Did you just use conduit straps to hold the bars up?


----------



## Jason Baliban (Mar 3, 2005)

Yeah.....they are more like clips. They screw into the stand and wrap around the conduit. maybe we are talking about the same thing 

jB


----------



## Jason Baliban (Mar 3, 2005)

Ready for planting....









More in this thread.
http://www.plantedtank.net/forums/pennsylvania/48467-dvaga-meeting-6-16-07-a.html

jB


----------



## Jessica (Mar 1, 2007)

Nice work Jason!!! I think you should paint your initials on a corner of the stand like you watermark your photos


----------



## supaflyz (Apr 4, 2006)

man that looks way better then their stand. You are very skill at carpentry. I wish to build one like that but no idea how to put it all together. Also $300 of materials is to much for me lol.


----------



## Gatekeeper (Feb 20, 2007)

yea, 300 hundred is a bit much, but man its banging.


----------



## Jason Baliban (Mar 3, 2005)

Jessica said:


> Nice work Jason!!! I think you should paint your initials on a corner of the stand like you watermark your photos


HAHA Now that would be over the top  Funny idea 

gmc... and super.. - It sure beats the price of the real ADA stands. I think a stand for my size tank would be close to $1,000!! So $300 is a steal.
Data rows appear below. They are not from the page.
(** The constructor addresses a device only inside the enumeration loop,
    and enters the loop only if [TLI_BuildDeviceList] returned 0. *)
Lemma construct_device_calls (junk : ThorlabsKinesisTCubeServo) (e : Enumeration)
    (deviceName : string) (chNumber : Z) (c : Call) :
  is_device_call c = true ->
  (In c (calls_of (construct junk e deviceName chNumber)) <->
   TLI_BuildDeviceList_result e = 0 /\
   In c (calls_of (enumerate (serialNos e) zeroed))).
Proof.
  intros Hc. split.
  - assert (H : emits (fun c => is_device_call c = true ->
                                TLI_BuildDeviceList_result e = 0 /\
                                In c (calls_of (enumerate (serialNos e) zeroed)))
                      (init e deviceName chNumber)).
    { unfold init.
      repeat emits_step ltac:(intros Hx; discriminate Hx).
      - destruct (Z.eqb_spec (TLI_BuildDeviceList_result e) 0) as [E | E].
        + repeat emits_step ltac:(intros Hx; discriminate Hx).
          apply enumerate_emits. apply Forall_forall. intros c0 Hc0 _. auto.
        + apply emits_ret.
      - apply add_channels_emits. intros v Hx. discriminate Hx. }
    intros Hin. unfold construct in Hin.
    exact (proj1 (Forall_forall _ _) (H (initialiser_list junk)) c Hin Hc).
  - intros [E Hin]. unfold construct, init.
    repeat lazymatch goal with
           | |- In _ (calls_of (bind (if _ then _ else _) _ _)) => fail
           | |- In _ (calls_of (bind _ _ _)) => apply in_bind_r; cbv beta
           end.
    apply in_bind_l. rewrite E. change (0 =? 0) with true. cbv iota.
    do 2 (apply in_bind_r; cbv beta).
    match goal with
    | |- In c (calls_of (enumerate (serialNos e) ?s)) =>
        rewrite (enumerate_calls_indep (serialNos e) s zeroed)
    end.
    exact Hin.
Qed.

Lemma substring_length (m : nat) (s : string) :
  (String.length (substring 0 m s) <= m)%nat.
Proof.
  revert s. induction m as [|m IH]; intros s.
  - destruct s; simpl; lia.
  - destruct s as [|c s]; simpl.
    + lia.
    + specialize (IH s). lia.
Qed.

(** X7: every serial number the constructor passes to [CC_Open] is the
    first eight characters of a serial number reported for an enumerated
    device, so it has at most eight characters; and no device is opened
    unless [TLI_BuildDeviceList] returned 0. *)
Theorem construct_opens (junk : ThorlabsKinesisTCubeServo) (e : Enumeration)
    (deviceName : string) (chNumber : Z) (s : string) (r : Z) :
  In (CC_Open s r) (calls_of (construct junk e deviceName chNumber)) ->
  TLI_BuildDeviceList_result e = 0 /\
  (String.length s <= 8)%nat /\
  exists d, In d (serialNos e) /\
            substring 0 8 (deviceInfo_serialNo d) = s /\ CC_Open_result d = r.
Proof.
  intros H.
  apply (construct_device_calls junk e deviceName chNumber (CC_Open s r) eq_refl) in H.
  destruct H as [E H]. apply enumerate_Open in H.
  destruct H as (d & Hin & Hs & Hr).
  split; [exact E | split].
  - rewrite <- Hs. apply substring_length.
  - exists d. auto.
Qed.

Lemma construct_opens_witness :
  In (CC_Open "83841234"%string 0) (calls_of (construct zeroed one_device "TDC001"%string 1)) /\
  TLI_BuildDeviceList_result one_device = 0 /\
  (String.length "83841234"%string <= 8)%nat /\
  exists d, In d (serialNos one_device) /\
            substring 0 8 (deviceInfo_serialNo d) = "83841234"%string /\
            CC_Open_result d = 0.
Proof.
  assert (H : In (CC_Open "83841234"%string 0)
                (calls_of (construct zeroed one_device "TDC001"%string 1))).
  { vm_compute. repeat (first [left; reflexivity | right]). }
  split; [exact H | ].
  exact (construct_opens zeroed one_device "TDC001"%string 1 "83841234"%string 0 H).
Defined.


(** X8: the constructor starts polling exactly for the enumerated devices
    whose [CC_Open] returned 0, always at 200 ms, and for none if
    [TLI_BuildDeviceList] did not return 0. *)
Theorem construct_polls (junk : ThorlabsKinesisTCubeServo) (e : Enumeration)
    (deviceName : string) (chNumber : Z) (s : string) (ms : Z) :
  In (CC_StartPolling s ms) (calls_of (construct junk e deviceName chNumber)) <->
  ms = 200 /\
  TLI_BuildDeviceList_result e = 0 /\
  exists d, In d (serialNos e) /\
            substring 0 8 (deviceInfo_serialNo d) = s /\ CC_Open_result d = 0.
Proof.
  rewrite (construct_device_calls junk e deviceName chNumber (CC_StartPolling s ms) eq_refl).
  rewrite enumerate_StartPolling. tauto.
Qed.

(** ** The serial number *)

Lemma run_keeps_serial (w : Responses) (o : Operation) (s : string)
    (a : ThorlabsKinesisTCubeServo) :
  writes_serial o = false ->
  serial_is s a -> serial_is s (fst (run w o a)).
Proof.
  intros Hw H.
  destruct o; try discriminate Hw;
    try (destruct eAct; try discriminate Hw);
    clear Hw; run_to_keeps a H; keeps_auto.
Qed.
(** The height term of the plane distance, [(y - -2) * 1]. *)
Lemma height_term_not_neg_zero (y : float) :
  valid y = true ->
  is_neg_zero
    (SFmul prec emax (SFsub prec emax y (S754_finite true 8388608 (-22)))
           (S754_finite false 8388608 (-23))) = false.
Proof.
  intros Hy.
  destruct (@SFsub_finite_not_neg_zero y true 8388608 (-22)) as [Hz He].
  - apply valid_exp_ok. exact Hy.
  - unfold emin, prec, emax. lia.
  - apply SFmul_one_not_neg_zero; assumption.
Qed.

(** Adding [x * 0] on the left of a float other than the negative zero
    gives the same result whatever the sign of [x]. *)
Lemma add_signed_zero_l (x t : float) :
  is_neg_zero t = false ->
  SFadd prec emax (SFmul prec emax (SFopp x) (S754_zero false)) t
  = SFadd prec emax (SFmul prec emax x (S754_zero false)) t
  /\ is_neg_zero (SFadd prec emax (SFmul prec emax x (S754_zero false)) t) = false.
Proof.
  destruct x as [[]|[]| |[] m e], t as [[]|[]| |[] mt et];
    cbn; try discriminate; auto.
Qed.

Lemma add_signed_zero_r (t z : float) :
  is_neg_zero t = false ->
  SFadd prec emax t (SFmul prec emax (SFopp z) (S754_zero false))
  = SFadd prec emax t (SFmul prec emax z (S754_zero false)).
Proof.
  destruct z as [[]|[]| |[] m e], t as [[]|[]| |[] mt et];
    cbn; try discriminate; auto.
Qed.

Lemma SFsub_zero_r (a : float) : SFsub prec emax a (S754_zero false) = a.
Proof. destruct a as [[]|[]| |[] m e]; reflexivity. Qed.

(** The plane distance does not see the sign of the abscissa or depth. *)
Lemma ground_plane_mirror (x y z : float) :
  valid y = true ->
  ground_plane (make_float3 (SFopp x) y z) = ground_plane (make_float3 x y z)
  /\ ground_plane (make_float3 x y (SFopp z)) = ground_plane (make_float3 x y z).
Proof.
  intros Hy. pose proof (height_term_not_neg_zero y Hy) as HY.
  unfold ground_plane, dot, vsub. cbn [fx fy fz fadd fsub fmul fneg ops].
  change (flit 0 1 : float) with (S754_zero false).
  change (SFopp (flit 2 1)) with (S754_finite true 8388608 (-22)).
  change (flit 1 1 : float) with (S754_finite false 8388608 (-23)).
  rewrite !SFsub_zero_r.
  destruct (add_signed_zero_l x _ HY) as [Hx Hnz].
  split.
  - rewrite Hx. reflexivity.
  - apply add_signed_zero_r. exact Hnz.
Qed.
(** * The VIP-export scripts: unpivot, and the two account-id joins

    A shallow embedding of
    - [add_account_ids.py]   ([merge_true_supabase_ids_with_depletions]),
    - [merge_account_ids.py] ([merge_account_ids_with_depletions]),
    - [process_vip_export.py] ([process_vip_export]),
    and the properties of the reconciliation join stated in the
    specification.

    The scripts read CSV files into pandas frames, reshape them and write a
    CSV file.  File contents are the inputs of the model (a frame, or no
    frame when the file does not exist); printing is left out. *)

From Stdlib Require Import ZArith QArith Qcanon String Ascii List Lia.
From stdpp Require Import base option list gmap strings countable numbers pretty.

Open Scope string_scope.
Open Scope list_scope.

(** ** Scalars held in a frame *)

(** A Python [float], by the value it denotes: not-a-number, an infinity or
    a finite rational.  Rounding is the business of the conversions that
    produce a float ([PyRuntime] below); the scripts themselves only test a
    float for [pd.isna] and [<= 0]. *)
Inductive pyfloat :=
| FNaN
| FInf (neg : bool)
| FFin (q : Qc).

(** One cell of a frame as [pd.read_csv] leaves it: a [str], an integer, or a
    float; a missing value is the float NaN. *)
Inductive cell :=
| CStr (s : string)
| CInt (z : Z)
| CFloat (x : pyfloat).

Definition NaN : cell := CFloat FNaN.

Global Instance pyfloat_eq_dec : EqDecision pyfloat.
Proof. solve_decision. Defined.

Global Instance cell_eq_dec : EqDecision cell.
Proof. solve_decision. Defined.

Global Instance pyfloat_countable : Countable pyfloat.
Proof.
  refine (inj_countable'
    (fun f => match f with
              | FNaN => inl ()
              | FInf b => inr (inl b)
              | FFin q => inr (inr q)
              end)
    (fun s => match s with
              | inl _ => FNaN
              | inr (inl b) => FInf b
              | inr (inr q) => FFin q
              end) _).
  by intros [].
Defined.

Global Instance cell_countable : Countable cell.
Proof.
  refine (inj_countable'
    (fun c => match c with
              | CStr s => inl s
              | CInt z => inr (inl z)
              | CFloat x => inr (inr x)
              end)
    (fun s => match s with
              | inl s => CStr s
              | inr (inl z) => CInt z
              | inr (inr x) => CFloat x
              end) _).
  by intros [].
Defined.

(** [pd.isna(x)] on a float. *)
Definition float_isna (x : pyfloat) : bool :=
  match x with FNaN => true | _ => false end.

(** [x <= 0] on a float: false on NaN. *)
Definition float_le0 (x : pyfloat) : bool :=
  match x with
  | FNaN => false
  | FInf neg => neg
  | FFin q => bool_decide (q ≤ 0)%Qc
  end.

(** A float that is a number and lies strictly above zero. *)
Definition strictly_positive (x : pyfloat) : Prop :=
  match x with
  | FNaN => False
  | FInf neg => neg = false
  | FFin q => (0 < q)%Qc
  end.

(** ** The Python and pandas primitives the scripts call *)

Class PyRuntime := {
  (** [str.lower()] *)
  str_lower : string → string;
  (** [str.strip()] *)
  str_strip : string → string;
  (** [float(s)] on a [str]; [None] when it raises [ValueError] *)
  float_of_str : string → option pyfloat;
  (** [float(n)] on an integer *)
  float_of_int : Z → pyfloat;
  (** [str(x)] on a float *)
  str_of_float : pyfloat → string;
}.

(** ** Results of running a script *)

(** The [CRITICAL ERROR] exits of [merge_true_supabase_ids_with_depletions]:
    the message is printed and the function returns. *)
Inductive critical :=
| AccountsFileNotFound
| IdColumnMissing
| StdAccountNameColumnMissing
| DepletionsFileNotFound
| LookupColumnMissing.

(** Exceptions that leave a script uncaught. *)
Inductive exn :=
| KeyError (key : string)
| FileNotFoundError
| ValueError
| OverflowError.

Inductive run (A : Type) :=
| Ok (a : A)
| Stop (c : critical)
| Raise (e : exn).
Arguments Ok {A} a.
Arguments Stop {A} c.
Arguments Raise {A} e.

Global Instance run_ret : MRet run := @Ok.
Global Instance run_bind : MBind run := fun A B f m =>
  match m with
  | Ok a => f a
  | Stop c => Stop c
  | Raise e => Raise e
  end.

(** ** Frames *)

(** A row, as [iterrows] yields it: a Series indexed by column name. *)
Definition getitem (row : gmap string cell) (col : string) : run cell :=
  match row !! col with
  | Some c => Ok c
  | None => Raise (KeyError col)
  end.

Record DataFrame := {
  columns : list string;
  rows : list (gmap string cell);
}.

(** Every row of a frame has a cell in each column of the frame, and only
    there. *)
Definition row_wf (cols : list string) (row : gmap string cell) : bool :=
  bool_decide (dom row = list_to_set cols).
I have almost forgot the pain i went through, so i have been entertaining the idea of building another one.

HAHA

jB


----------



## vibes_jedi99 (Jun 20, 2007)

very nice tank Jason.


----------



## aya7med (Jul 13, 2007)

if i said thanks from now to tomorrow not enough 

Jason you made perfect work 


thanks alot


----------



## Jason Baliban (Mar 3, 2005)

Thanks vibes_jedi99 and aya7med 

jB


----------



## Jason Baliban (Mar 3, 2005)

I get a bunch of PM's for the materials on this, so hopefully this will help some people.

*Wood*
-3 sheets of 3/4" plywood - I got the best quality i could find.
-2x2" studs for extra inside corner support.

*Formica*
2 sheets (8x4' - they actually give you an extra inch on each side, so its really 50x26") of formica from lowes. $85 each

*Construction*
I glued the plywood together to create 1.5" plywood. I used this for all of the stand except the front doors. I glued all the corners and screwed into the corner studs for extra support.

*Extras*
-Contact Cement (Gel variety)
-Formica router bit (straight)
-Wood Putty
-Plastic Oval Grommets from http://www.mockett.com/default.asp?ID=329
-Euro Hinges

*Light Stand*
-1/2" Conduit
-1/2" Conduit Set Screw coupling
-1/2" Conduit Mounting Strap

*Use a conduit bender to bend the conduit

*Tools*
-Table saw (cheap one)
-Circular Saw (good one)
-Power Drill
-Router
-Conduit Bender

*Stand Dimensions*
122x80x47cm

Hope this helps.

jB


----------



## jinx© (Oct 17, 2007)

Great build and write up/material list Jason.:thumbsup:

You have a journal on this scaped and planted yet?


----------



## khoile (Jan 27, 2005)

Jason,

great stand. However I'm not sure the stand can handle the tank weight during earth quake? I don't see any knee brace to resist lateral forces.

Khoi,


----------



## thatguy (Oct 11, 2005)

khoile said:


> Jason,
> 
> great stand. However I'm not sure the stand can handle the tank weight during earth quake? I don't see any knee brace to resist lateral forces.
> 
> Khoi,


The back wall of the tank stand covers the sides and creates a diaphragm which will resist lateral forces and racking. The top does the same.


----------



## khoile (Jan 27, 2005)

thatguy said:


> The back wall of the tank stand covers the sides and creates a diaphragm which will resist lateral forces and racking. The top does the same.


Ok I see, I have the add those to my stand because I don't have a wall in the back. Good to know it's earth quake safe.


----------



## neilfishguy (Dec 16, 2007)

Yeah but no pics of the acual tank!


----------



## Jason Baliban (Mar 3, 2005)

Here is the final shot of this tank.










You can check out more about the layout here...

http://www.plantedtank.net/forums/photo-album/58969-120cm-iwagumi-meander.html

jB


----------



## tazcrash69 (Sep 27, 2005)

Nice Jason. 
Been waiting to see this. Darn the busy day at work. Would love to ":meander" through your journal. Great job.

EDIT: Couldn't help myself. Thankfully it was short. NICE.


----------



## ikuzo (Jul 11, 2006)

nice work on the tall plants.


----------



## Jason Baliban (Mar 3, 2005)

tazcrash69 said:


> Nice Jason.
> Been waiting to see this. Darn the busy day at work. Would love to ":meander" through your journal. Great job.
> 
> EDIT: Couldn't help myself. Thankfully it was short. NICE.


  

jB


----------